Societé declined to give prices, but the Belgian collector Alain Servais, who was making enquiries about Lu’s work during the VIP opening on Wednesday, observes that the price gap between emerging male and female artists is becoming less evident.
Of course, inequality is not only a problem in Asia. Monika Sprüth, the co-owner of Sprüth Magers gallery, has brought her all-female Eau de Cologne exhibition to a pop-up space in Hong Kong’s H Queen’s (until 12 April). The original shows, which took place in Germany between 1985 and 1989, featured some of the most outspoken female artists of the time, including Cindy Sherman, Barbara Kruger and Jenny Holzer.
“I thought the exhibitions were historically overdue back in 1985; I did not expect to be here nearly 35 years later,” Sprüth says.
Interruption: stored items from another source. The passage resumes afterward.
(** What the validator returns once the loop has ended. *)
Definition afterLoop (hrp : jsstring) (bytes : list byte)
  (out : ValidationResult + list Receiver) : ValidationResult :=
  match out with
  | inl result => result
  | inr receivers =>
      if (length receivers =? 0)%nat then
        invalid unified (lit "Unified address must contain at least one receiver")
      else
        valid unified
          {| hrp := Some hrp; version := Some 1; payload := Some bytes;
             receivers := Some receivers; felt252 := None; checksum := None |}
  end.

(** The prefix of a Bech32 format. *)
Definition hrpOf (f : AddressFormat) : jsstring :=
  match f with
  | public => STARKNET_HRPS.public
  | shielded => STARKNET_HRPS.shielded
  | unified => STARKNET_HRPS.unified
  | _ => []
  end.

(** A random source whose every draw is [17/32]: [randomByte] gives
    [0x88], which the mask [0x0f] turns into [0x08]. *)
Definition draws_17_32 : nat -> Q := fun _ => 17 # 32.

(** The verdict of the legacy validator as a function of the characters
    [h] that follow [0x] in the trimmed input. *)
Definition legacyVerdict (h : jsstring) : ValidationResult :=
  match h with
  | [] => invalid legacy (lit "Address cannot be empty after 0x")
  | _ =>
      if negb (forallb isHexDigit h) then
        invalid legacy (lit "Address contains invalid hexadecimal characters")
      else if (64 <? length h)%nat then
        invalid legacy (lit "Address is too long (max 64 hex characters)")
      else if FELT252_MAX <? hexNumber h then
        invalid legacy (lit "Address exceeds felt252 maximum value (2^251 - 1)")
      else
        valid legacy
          {| hrp := None; version := None; payload := None; receivers := None;
             felt252 := Some (lit "0x" ++ padStart h 64 48); checksum := None |}
  end.

(** A receiver back on the wire: type byte, length byte, value. *)
Definition wireOf (r : Receiver) : list byte :=
  toUint8 (type r) :: toUint8 (Z.of_nat (length (data r))) :: data r.

(** A result has one of the two shapes of the object literals: a failure
    with an error text and no parsed data, or a success with parsed data
    and no error. *)
Definition wellShaped (r : ValidationResult) : Prop :=
  (isValid r = false /\ (exists e, error r = Some e) /\ parsed r = None)
  \/ (isValid r = true /\ error r = None /\ exists p, parsed r = Some p).

(** The error texts shared by several statements. *)
Definition exceedsFeltMessage : jsstring :=
  lit "Address exceeds felt252 maximum value (2^251 - 1)".

Definition unknownFormatMessage : jsstring :=
  lit "Unknown address format. Supported formats: 0x... (legacy), strk1... (public), strkx1... (shielded), strku1... (unified)".

(** The result of a successful legacy validation with the given
    [felt252] text. *)
Definition legacyOk (felt : jsstring) : ValidationResult :=
  valid legacy
    {| hrp := None; version := None; payload := None; receivers := None;
       felt252 := Some felt; checksum := None |}.

(** The error text of the entry point for an empty input. *)
Definition emptyInputMessage : jsstring :=
  lit "Input must be a non-empty string".

(** What running a step that the runner handles leaves in it: the id,
    title and description it had, a final status, a result that is
    neither [UNKNOWN STEP] nor [ERROR], a text of details and the time
    between the two clock readings. *)
Definition handledOutcome (t0 t1 : Z)
  (step u : StepByStepValidator.ValidationStep) : Prop :=
  StepByStepValidator.id u = StepByStepValidator.id step
  /\ StepByStepValidator.title u = StepByStepValidator.title step
  /\ StepByStepValidator.description u = StepByStepValidator.description step
  /\ (StepByStepValidator.status u = StepByStepValidator.StatusSuccess
      \/ StepByStepValidator.status u = StepByStepValidator.StatusError)
  /\ StepByStepValidator.result u <> None
  /\ StepByStepValidator.result u <> Some (lit "UNKNOWN STEP")
  /\ StepByStepValidator.result u <> Some (lit "ERROR")
  /\ StepByStepValidator.details u <> None
  /\ StepByStepValidator.duration u = Some (t1 - t0).

(** Closed goals are settled by evaluation, conjunct by conjunct. *)
Ltac evaluate :=
  repeat match goal with |- _ /\ _ => split end; vm_compute; reflexivity.

(* ===================================================================== *)
(** ** Strings: trimming, prefixes, hexadecimal numerals                  *)
(* ===================================================================== *)

Lemma isWhiteSpace_range c :
  isWhiteSpace c = true -> c <= 32 \/ 160 <= c.
Proof.
  unfold isWhiteSpace. cbn [existsb].
  rewrite !orb_true_iff, !andb_true_iff, !Z.eqb_eq, !Z.leb_le. lia.
Qed.

Lemma hexValue_range c d : hexValue c = Some d -> 48 <= c <= 102 /\ 0 <= d < 16.
Proof.
  unfold hexValue.
  repeat match goal with
         | |- context [if ?b then _ else _] => destruct b eqn:?
         end;
    intros [=]; subst;
    repeat match goal with
           | H : andb _ _ = true |- _ =>
               apply andb_true_iff in H as [?%Z.leb_le ?%Z.leb_le]
           end; lia.
Qed.

Lemma isHexDigit_not_space c : isHexDigit c = true -> isWhiteSpace c = false.
Proof.
  unfold isHexDigit. destruct (hexValue c) eqn:E; [intros _|discriminate].
  apply hexValue_range in E.
  destruct (isWhiteSpace c) eqn:W; [|reflexivity].
  apply isWhiteSpace_range in W. lia.
Qed.

Lemma trimStart_fixed s :
  (forall c, hd_error s = Some c -> isWhiteSpace c = false) -> trimStart s = s.
Proof.
  destruct s as [|c s]; [reflexivity|]. intros H. cbn.
  now rewrite (H c eq_refl).
Qed.

(** Trimming leaves a string alone when neither end is white space. *)
Lemma trim_fixed s :
  (forall c, hd_error s = Some c -> isWhiteSpace c = false) ->
  (forall c, hd_error (rev s) = Some c -> isWhiteSpace c = false) ->
  trim s = s.
Proof.
  intros Hh Hl. unfold trim, trimEnd.
  rewrite (trimStart_fixed s Hh), (trimStart_fixed (rev s) Hl).
  apply rev_involutive.
Qed.

Lemma trim_0x_hex h :
  forallb isHexDigit h = true -> trim (lit "0x" ++ h) = lit "0x" ++ h.
Proof.
  intros Hh. apply trim_fixed.
  - intros c [= <-]. reflexivity.
  - intros c Hc. destruct (rev h) as [|d r] eqn:E.
    + apply (f_equal (@rev Z)) in E. rewrite rev_involutive in E. subst h.
      cbn in Hc. injection Hc as <-. reflexivity.
    + change (lit "0x" ++ h) with (48 :: 120 :: h) in Hc.
      cbn [rev] in Hc. rewrite E in Hc. cbn in Hc. injection Hc as <-.
      apply isHexDigit_not_space.
      rewrite forallb_forall in Hh. apply Hh. apply in_rev. rewrite E. now left.
Qed.

Lemma startsWith_app p s : startsWith (p ++ s) p = true.
Proof.
  induction p as [|c p IH]; [reflexivity|]. cbn. now rewrite Z.eqb_refl, IH.
Qed.

Lemma startsWith_inv s p : startsWith s p = true -> s = p ++ skipn (length p) s.
Proof.
  revert s. induction p as [|c p IH]; intros s H; [reflexivity|].
  destruct s as [|d s]; [discriminate|]. cbn in H.
  apply andb_true_iff in H as [Hc Hs]. apply Z.eqb_eq in Hc. subst d.
  cbn. f_equal. now apply IH.
Qed.

Lemma parseHexFrom_spec h acc :
  forallb isHexDigit h = true ->
  parseHexFrom acc h = Some (acc * 16 ^ Z.of_nat (length h) + hexNumber h).
Proof.
  revert acc. induction h as [|c h IH]; intros acc Hh.
  - cbn. f_equal. lia.
  - cbn [forallb] in Hh. apply andb_true_iff in Hh as [Hc Hh].
    cbn [parseHexFrom hexNumber]. unfold digitOf, isHexDigit in *.
    destruct (hexValue c) as [d|]; [|discriminate].
    rewrite IH by assumption. f_equal.
    change (length (c :: h)) with (S (length h)).
    rewrite Nat2Z.inj_succ, Z.pow_succ_r by lia. ring.
Qed.

Lemma hexNumber_zeros k h : hexNumber (repeat 48 k ++ h) = hexNumber h.
Proof.
  induction k as [|k IH]; [reflexivity|].
  cbn [repeat app hexNumber]. rewrite IH. reflexivity.
Qed.

Lemma forallb_hex_padStart h n :
  forallb isHexDigit h = true -> forallb isHexDigit (padStart h n 48) = true.
Proof.
  intros Hh. unfold padStart. rewrite forallb_app, Hh, andb_true_r.
  induction (n - length h)%nat; [reflexivity|assumption].
Qed.

Lemma length_padStart (h : jsstring) n c :
  (length h <= n)%nat -> length (padStart h n c) = n.
Proof.
  intros H. unfold padStart. rewrite length_app, repeat_length. lia.
Qed.

(** [BigInt] reads a zero-padded hexadecimal numeral as its value. *)
Lemma BigInt_padded h n :
  h <> [] -> forallb isHexDigit h = true ->
  BigInt (lit "0x" ++ padStart h n 48) = Some (hexNumber h).
Proof.
  intros Hne Hh.
  change (lit "0x" ++ padStart h n 48) with (48 :: 120 :: padStart h n 48).
  assert (Hp : padStart h n 48 <> []).
  { unfold padStart. destruct h; [contradiction|].
    intros E. apply app_eq_nil in E as [_ E]. discriminate. }
  unfold BigInt. destruct (padStart h n 48) as [|c p] eqn:E; [contradiction|].
  rewrite <- E, parseHexFrom_spec by now apply forallb_hex_padStart.
  unfold padStart. now rewrite hexNumber_zeros.
Qed.

Lemma BigInt_hex h :
  h <> [] -> forallb isHexDigit h = true ->
  BigInt (lit "0x" ++ h) = Some (hexNumber h).
Proof. intros Hne Hh. exact (BigInt_padded h 0 Hne Hh). Qed.

Lemma hexNumber_bound h :
  0 <= hexNumber h < 16 ^ Z.of_nat (length h).
Proof.
  induction h as [|c h IH]; [cbn; lia|].
  change (length (c :: h)) with (S (length h)).
  rewrite Nat2Z.inj_succ, Z.pow_succ_r by lia. cbn [hexNumber].
  assert (0 <= digitOf c < 16).
  { unfold digitOf. destruct (hexValue c) eqn:E; [|lia].
    now apply hexValue_range in E. }
  nia.
Qed.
Her reason for bringing the show to Hong Kong? “I wanted to introduce a younger generation of female Asian artists to this story and inspire confidence, as these women did.”
In recent years, there has been a surge of shows dedicated to women, but Sprüth suspects an element of jumping on the bandwagon. “After #MeToo, the bigger galleries don’t dare to not show women artists,” she says.
The market for female artists is certainly heating up in Asia—albeit in many instances for Western artists. This week, shows by Louise Bourgeois at Hauser & Wirth (prices from $250,000 to $4m) and Mary Corse at Pace Gallery ($300,000-$650,000) sold out on the opening day. The majority of all works went to Asian collectors.
But, as Art Basel’s global director Marc Spiegler says in McAndrew’s art market report: “Women still score a tiny proportion of the market’s top sales. And when it comes to the critical question of representation by major galleries and even in the exhibition landscape, the analysis shows that men still dominate, markedly.”